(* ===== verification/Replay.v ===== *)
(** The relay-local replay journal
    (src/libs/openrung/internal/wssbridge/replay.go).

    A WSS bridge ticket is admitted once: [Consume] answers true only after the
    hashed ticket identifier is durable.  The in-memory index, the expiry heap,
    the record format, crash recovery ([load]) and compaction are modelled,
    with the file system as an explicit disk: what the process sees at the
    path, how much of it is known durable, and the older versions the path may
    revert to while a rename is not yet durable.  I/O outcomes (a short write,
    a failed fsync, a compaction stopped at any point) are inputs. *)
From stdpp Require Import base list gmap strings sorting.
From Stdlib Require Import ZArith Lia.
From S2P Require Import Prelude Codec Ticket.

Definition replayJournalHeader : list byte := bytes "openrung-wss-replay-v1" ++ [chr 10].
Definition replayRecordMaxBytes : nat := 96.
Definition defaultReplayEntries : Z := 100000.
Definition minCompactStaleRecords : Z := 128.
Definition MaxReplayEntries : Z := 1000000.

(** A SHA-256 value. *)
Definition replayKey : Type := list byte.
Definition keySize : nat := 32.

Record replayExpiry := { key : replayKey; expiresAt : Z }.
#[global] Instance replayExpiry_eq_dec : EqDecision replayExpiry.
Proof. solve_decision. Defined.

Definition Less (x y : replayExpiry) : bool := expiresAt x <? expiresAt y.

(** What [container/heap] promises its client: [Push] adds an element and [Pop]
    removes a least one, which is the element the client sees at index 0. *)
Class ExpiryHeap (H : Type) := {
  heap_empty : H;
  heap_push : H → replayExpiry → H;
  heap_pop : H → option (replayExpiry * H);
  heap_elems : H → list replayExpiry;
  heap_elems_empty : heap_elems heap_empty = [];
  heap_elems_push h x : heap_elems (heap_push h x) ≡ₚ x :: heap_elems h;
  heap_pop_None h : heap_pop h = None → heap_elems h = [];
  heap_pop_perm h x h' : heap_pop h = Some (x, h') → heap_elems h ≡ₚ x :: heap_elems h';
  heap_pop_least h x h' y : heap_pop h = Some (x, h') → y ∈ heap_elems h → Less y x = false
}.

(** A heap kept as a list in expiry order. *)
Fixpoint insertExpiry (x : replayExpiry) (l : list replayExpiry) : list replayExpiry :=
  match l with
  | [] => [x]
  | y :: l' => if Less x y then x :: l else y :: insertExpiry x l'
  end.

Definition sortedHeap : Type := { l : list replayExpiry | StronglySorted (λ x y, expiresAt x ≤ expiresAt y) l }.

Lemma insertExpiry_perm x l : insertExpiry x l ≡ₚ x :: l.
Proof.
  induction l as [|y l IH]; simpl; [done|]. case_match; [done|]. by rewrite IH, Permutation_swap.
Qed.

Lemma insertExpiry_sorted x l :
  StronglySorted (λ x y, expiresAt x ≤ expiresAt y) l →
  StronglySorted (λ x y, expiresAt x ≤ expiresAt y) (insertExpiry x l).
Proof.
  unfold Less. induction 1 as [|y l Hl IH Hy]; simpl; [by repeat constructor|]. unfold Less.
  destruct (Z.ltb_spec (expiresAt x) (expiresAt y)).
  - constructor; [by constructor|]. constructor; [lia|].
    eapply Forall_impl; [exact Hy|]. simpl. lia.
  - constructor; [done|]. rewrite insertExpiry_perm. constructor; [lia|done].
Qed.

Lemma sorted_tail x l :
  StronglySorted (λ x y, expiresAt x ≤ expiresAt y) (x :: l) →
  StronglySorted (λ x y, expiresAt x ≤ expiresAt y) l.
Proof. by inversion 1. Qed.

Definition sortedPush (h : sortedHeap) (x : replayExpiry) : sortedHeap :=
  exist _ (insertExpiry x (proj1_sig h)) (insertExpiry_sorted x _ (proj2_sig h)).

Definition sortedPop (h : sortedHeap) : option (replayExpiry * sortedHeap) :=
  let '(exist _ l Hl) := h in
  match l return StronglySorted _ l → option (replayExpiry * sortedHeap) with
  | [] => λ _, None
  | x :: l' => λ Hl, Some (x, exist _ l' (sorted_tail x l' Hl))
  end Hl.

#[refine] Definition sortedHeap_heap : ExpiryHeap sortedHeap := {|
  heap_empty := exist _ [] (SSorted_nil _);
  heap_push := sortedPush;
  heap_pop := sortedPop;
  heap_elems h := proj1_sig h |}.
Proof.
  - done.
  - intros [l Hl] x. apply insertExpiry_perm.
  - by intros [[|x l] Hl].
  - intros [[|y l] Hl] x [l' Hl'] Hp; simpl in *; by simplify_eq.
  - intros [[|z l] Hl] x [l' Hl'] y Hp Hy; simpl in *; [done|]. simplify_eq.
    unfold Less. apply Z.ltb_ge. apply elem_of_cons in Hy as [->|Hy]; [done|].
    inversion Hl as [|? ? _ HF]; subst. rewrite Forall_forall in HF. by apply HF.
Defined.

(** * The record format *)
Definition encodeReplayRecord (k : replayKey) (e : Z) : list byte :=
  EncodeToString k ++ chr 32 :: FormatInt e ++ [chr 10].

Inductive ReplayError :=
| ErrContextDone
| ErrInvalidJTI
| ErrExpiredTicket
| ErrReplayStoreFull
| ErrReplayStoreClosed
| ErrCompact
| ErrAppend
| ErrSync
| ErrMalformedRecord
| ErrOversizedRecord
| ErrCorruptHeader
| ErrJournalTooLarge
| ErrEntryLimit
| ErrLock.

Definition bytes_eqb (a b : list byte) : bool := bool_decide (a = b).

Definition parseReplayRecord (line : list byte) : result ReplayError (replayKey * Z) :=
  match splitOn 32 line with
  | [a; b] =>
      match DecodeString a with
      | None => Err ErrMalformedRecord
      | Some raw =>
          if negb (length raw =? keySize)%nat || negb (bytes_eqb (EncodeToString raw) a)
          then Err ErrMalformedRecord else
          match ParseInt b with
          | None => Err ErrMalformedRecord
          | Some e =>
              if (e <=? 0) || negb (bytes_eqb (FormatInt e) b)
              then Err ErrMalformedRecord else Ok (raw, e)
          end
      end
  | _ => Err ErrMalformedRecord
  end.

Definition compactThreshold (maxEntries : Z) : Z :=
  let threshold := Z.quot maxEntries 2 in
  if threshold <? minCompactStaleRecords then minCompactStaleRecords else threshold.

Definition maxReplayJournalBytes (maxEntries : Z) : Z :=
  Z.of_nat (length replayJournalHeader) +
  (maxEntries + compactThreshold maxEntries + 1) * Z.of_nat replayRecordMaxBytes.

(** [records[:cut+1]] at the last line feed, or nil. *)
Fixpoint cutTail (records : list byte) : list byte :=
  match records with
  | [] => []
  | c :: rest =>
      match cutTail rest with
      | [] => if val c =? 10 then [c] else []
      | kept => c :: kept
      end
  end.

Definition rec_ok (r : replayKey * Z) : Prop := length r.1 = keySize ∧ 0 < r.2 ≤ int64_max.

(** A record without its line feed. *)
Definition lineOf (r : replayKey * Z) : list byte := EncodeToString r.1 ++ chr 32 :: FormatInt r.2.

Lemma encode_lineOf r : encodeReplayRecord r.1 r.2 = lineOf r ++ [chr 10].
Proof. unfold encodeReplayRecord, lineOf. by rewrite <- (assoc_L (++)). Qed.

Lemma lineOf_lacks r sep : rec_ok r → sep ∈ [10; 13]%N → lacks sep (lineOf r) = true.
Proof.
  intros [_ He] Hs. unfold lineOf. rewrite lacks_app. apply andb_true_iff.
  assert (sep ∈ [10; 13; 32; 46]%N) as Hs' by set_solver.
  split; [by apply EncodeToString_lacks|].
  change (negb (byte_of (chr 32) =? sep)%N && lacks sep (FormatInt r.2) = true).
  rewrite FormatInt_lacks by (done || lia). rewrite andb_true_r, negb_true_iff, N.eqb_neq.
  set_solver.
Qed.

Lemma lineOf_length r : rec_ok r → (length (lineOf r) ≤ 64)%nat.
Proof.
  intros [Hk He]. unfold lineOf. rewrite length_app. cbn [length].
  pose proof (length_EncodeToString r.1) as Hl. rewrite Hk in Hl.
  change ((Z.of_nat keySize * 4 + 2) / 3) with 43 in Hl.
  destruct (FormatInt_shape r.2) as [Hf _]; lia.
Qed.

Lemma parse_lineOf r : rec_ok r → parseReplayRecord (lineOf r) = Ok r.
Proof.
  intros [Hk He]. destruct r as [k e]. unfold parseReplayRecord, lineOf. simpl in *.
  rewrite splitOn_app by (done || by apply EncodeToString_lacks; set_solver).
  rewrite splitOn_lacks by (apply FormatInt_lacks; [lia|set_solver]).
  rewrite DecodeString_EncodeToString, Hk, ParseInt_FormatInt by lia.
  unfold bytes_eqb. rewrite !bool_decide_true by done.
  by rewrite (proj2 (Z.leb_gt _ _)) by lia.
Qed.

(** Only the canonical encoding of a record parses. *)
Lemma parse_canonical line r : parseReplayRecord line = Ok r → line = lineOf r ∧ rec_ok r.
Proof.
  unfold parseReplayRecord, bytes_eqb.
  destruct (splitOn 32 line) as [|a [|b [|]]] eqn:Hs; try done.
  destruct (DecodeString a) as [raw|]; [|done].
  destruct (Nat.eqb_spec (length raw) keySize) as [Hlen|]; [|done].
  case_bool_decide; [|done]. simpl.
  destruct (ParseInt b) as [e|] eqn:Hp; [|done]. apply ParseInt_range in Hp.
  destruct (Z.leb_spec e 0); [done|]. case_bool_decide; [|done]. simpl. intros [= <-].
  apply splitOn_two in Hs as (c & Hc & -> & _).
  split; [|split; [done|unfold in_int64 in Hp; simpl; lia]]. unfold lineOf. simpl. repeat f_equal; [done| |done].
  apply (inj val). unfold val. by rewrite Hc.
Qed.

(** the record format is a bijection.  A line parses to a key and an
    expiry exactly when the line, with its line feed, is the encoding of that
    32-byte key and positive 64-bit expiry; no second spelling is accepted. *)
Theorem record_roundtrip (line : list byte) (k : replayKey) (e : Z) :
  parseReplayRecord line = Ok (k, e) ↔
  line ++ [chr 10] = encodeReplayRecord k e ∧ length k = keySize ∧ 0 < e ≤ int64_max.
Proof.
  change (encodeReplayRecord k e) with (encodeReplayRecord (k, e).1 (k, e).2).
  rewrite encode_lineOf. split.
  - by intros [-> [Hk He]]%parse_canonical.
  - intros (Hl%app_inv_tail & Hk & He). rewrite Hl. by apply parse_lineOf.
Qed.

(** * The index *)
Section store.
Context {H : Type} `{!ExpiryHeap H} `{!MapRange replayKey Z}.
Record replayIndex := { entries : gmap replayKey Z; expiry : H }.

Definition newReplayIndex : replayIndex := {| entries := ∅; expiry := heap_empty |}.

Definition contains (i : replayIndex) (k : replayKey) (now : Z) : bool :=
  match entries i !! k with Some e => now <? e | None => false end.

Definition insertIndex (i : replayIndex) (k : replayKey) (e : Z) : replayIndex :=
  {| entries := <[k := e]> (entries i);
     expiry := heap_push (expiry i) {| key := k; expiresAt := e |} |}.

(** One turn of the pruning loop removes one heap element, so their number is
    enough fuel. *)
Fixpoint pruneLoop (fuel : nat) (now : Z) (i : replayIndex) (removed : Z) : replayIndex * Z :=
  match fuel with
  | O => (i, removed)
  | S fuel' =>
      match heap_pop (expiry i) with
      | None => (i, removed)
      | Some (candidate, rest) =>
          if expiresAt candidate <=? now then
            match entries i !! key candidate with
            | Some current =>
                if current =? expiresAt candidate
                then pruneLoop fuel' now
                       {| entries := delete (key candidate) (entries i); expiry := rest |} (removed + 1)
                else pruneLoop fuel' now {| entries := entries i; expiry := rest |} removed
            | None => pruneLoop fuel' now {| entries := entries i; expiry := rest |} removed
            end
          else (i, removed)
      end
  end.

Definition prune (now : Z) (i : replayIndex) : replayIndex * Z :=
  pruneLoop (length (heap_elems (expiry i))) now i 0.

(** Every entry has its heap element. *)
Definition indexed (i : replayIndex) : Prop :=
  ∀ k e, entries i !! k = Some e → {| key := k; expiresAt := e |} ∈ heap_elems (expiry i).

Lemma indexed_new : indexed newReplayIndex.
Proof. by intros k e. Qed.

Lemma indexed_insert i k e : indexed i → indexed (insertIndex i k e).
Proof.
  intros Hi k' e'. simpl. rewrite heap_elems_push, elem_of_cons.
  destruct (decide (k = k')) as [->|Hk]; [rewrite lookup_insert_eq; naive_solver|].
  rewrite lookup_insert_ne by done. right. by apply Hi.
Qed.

☆ ☆ ☆

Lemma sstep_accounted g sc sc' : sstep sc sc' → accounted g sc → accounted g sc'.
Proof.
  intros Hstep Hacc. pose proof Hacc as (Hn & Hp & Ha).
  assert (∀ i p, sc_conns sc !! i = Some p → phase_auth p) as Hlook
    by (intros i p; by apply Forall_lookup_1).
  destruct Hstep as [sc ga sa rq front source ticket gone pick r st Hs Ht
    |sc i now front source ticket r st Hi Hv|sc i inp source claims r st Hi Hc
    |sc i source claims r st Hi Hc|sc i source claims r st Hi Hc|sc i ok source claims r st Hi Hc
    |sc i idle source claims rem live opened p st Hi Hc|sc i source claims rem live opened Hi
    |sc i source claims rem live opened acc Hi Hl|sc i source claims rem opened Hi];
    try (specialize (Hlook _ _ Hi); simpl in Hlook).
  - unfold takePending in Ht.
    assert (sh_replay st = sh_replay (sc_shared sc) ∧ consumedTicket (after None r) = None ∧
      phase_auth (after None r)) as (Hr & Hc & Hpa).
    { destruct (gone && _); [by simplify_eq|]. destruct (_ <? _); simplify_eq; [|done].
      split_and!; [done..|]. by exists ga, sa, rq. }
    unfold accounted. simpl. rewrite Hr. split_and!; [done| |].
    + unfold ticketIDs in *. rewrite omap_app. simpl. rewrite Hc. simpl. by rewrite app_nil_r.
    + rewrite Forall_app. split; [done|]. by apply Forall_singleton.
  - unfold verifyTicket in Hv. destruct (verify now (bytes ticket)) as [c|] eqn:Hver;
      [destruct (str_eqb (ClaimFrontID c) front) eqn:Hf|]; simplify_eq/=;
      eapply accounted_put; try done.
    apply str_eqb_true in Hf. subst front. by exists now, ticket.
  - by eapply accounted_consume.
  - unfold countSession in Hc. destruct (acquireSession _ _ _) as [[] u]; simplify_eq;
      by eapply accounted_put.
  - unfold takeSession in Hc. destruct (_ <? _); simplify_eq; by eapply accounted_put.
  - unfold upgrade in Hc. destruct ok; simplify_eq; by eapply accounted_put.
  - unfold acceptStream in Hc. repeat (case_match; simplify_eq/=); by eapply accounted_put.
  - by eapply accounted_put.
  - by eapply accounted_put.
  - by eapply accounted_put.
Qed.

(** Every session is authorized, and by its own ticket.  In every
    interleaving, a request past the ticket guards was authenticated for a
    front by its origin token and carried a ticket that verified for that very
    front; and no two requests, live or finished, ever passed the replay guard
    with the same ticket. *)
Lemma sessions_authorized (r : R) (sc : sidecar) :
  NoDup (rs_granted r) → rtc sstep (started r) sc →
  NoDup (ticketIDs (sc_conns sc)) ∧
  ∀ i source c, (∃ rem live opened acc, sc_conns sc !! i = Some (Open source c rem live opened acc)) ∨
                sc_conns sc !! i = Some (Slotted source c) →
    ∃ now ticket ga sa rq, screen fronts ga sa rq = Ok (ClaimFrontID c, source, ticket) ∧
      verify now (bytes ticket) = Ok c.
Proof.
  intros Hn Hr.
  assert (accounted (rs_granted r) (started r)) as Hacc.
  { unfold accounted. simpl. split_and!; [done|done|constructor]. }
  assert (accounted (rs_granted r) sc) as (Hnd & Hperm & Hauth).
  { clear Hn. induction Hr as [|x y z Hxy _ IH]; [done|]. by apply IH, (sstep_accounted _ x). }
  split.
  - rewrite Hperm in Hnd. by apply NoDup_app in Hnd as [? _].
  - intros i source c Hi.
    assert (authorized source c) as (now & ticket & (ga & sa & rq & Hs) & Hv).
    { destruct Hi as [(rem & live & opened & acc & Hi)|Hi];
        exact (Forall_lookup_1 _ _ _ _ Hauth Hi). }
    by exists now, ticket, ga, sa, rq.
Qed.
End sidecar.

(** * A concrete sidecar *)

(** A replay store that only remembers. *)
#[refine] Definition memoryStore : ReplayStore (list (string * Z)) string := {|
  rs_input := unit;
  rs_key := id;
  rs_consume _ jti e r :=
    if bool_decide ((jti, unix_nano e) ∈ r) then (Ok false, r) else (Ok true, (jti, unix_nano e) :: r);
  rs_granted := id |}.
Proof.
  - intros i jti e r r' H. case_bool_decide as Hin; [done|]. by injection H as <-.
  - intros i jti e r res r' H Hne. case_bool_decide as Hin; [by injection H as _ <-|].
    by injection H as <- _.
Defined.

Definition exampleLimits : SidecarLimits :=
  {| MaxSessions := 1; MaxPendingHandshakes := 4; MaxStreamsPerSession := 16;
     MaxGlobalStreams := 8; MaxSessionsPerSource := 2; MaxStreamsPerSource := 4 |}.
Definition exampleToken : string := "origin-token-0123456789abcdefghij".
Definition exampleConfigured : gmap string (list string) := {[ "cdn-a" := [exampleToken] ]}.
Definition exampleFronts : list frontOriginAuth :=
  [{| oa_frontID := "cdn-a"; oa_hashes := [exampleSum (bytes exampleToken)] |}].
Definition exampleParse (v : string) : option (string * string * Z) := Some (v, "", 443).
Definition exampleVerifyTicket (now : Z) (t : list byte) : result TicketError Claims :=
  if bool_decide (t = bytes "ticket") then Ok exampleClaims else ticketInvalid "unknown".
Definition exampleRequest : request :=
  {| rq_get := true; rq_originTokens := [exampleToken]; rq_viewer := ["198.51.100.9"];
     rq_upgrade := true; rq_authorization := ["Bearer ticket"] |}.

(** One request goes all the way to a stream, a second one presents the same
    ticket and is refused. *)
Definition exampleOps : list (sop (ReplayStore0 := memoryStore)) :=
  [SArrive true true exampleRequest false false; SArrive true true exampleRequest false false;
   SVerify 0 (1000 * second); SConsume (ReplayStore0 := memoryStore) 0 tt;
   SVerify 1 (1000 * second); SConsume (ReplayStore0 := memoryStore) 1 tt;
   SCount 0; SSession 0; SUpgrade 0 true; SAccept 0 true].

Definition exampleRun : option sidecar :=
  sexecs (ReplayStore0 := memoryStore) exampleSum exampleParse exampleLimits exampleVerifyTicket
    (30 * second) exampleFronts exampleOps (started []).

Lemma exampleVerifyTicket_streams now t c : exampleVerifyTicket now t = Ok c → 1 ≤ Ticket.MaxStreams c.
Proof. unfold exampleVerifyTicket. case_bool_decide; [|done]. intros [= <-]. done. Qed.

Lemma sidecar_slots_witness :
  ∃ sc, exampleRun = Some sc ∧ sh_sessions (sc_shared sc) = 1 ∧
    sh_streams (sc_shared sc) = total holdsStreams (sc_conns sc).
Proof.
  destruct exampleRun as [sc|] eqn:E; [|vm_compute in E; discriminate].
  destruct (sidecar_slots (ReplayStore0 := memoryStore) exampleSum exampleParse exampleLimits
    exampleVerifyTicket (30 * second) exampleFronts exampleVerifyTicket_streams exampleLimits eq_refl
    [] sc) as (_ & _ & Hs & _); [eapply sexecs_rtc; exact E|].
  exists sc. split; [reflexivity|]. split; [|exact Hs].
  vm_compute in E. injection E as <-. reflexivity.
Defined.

☆ ☆ ☆

### Your task
Beginning with the line containing "match fuel with" in the material above, copy every line exactly until you have copied the line containing "then pruneLoop fuel' now".

### Solution for this problem
  match fuel with
  | O => (i, removed)
  | S fuel' =>
      match heap_pop (expiry i) with
      | None => (i, removed)
      | Some (candidate, rest) =>
          if expiresAt candidate <=? now then
            match entries i !! key candidate with
            | Some current =>
                if current =? expiresAt candidate
                then pruneLoop fuel' now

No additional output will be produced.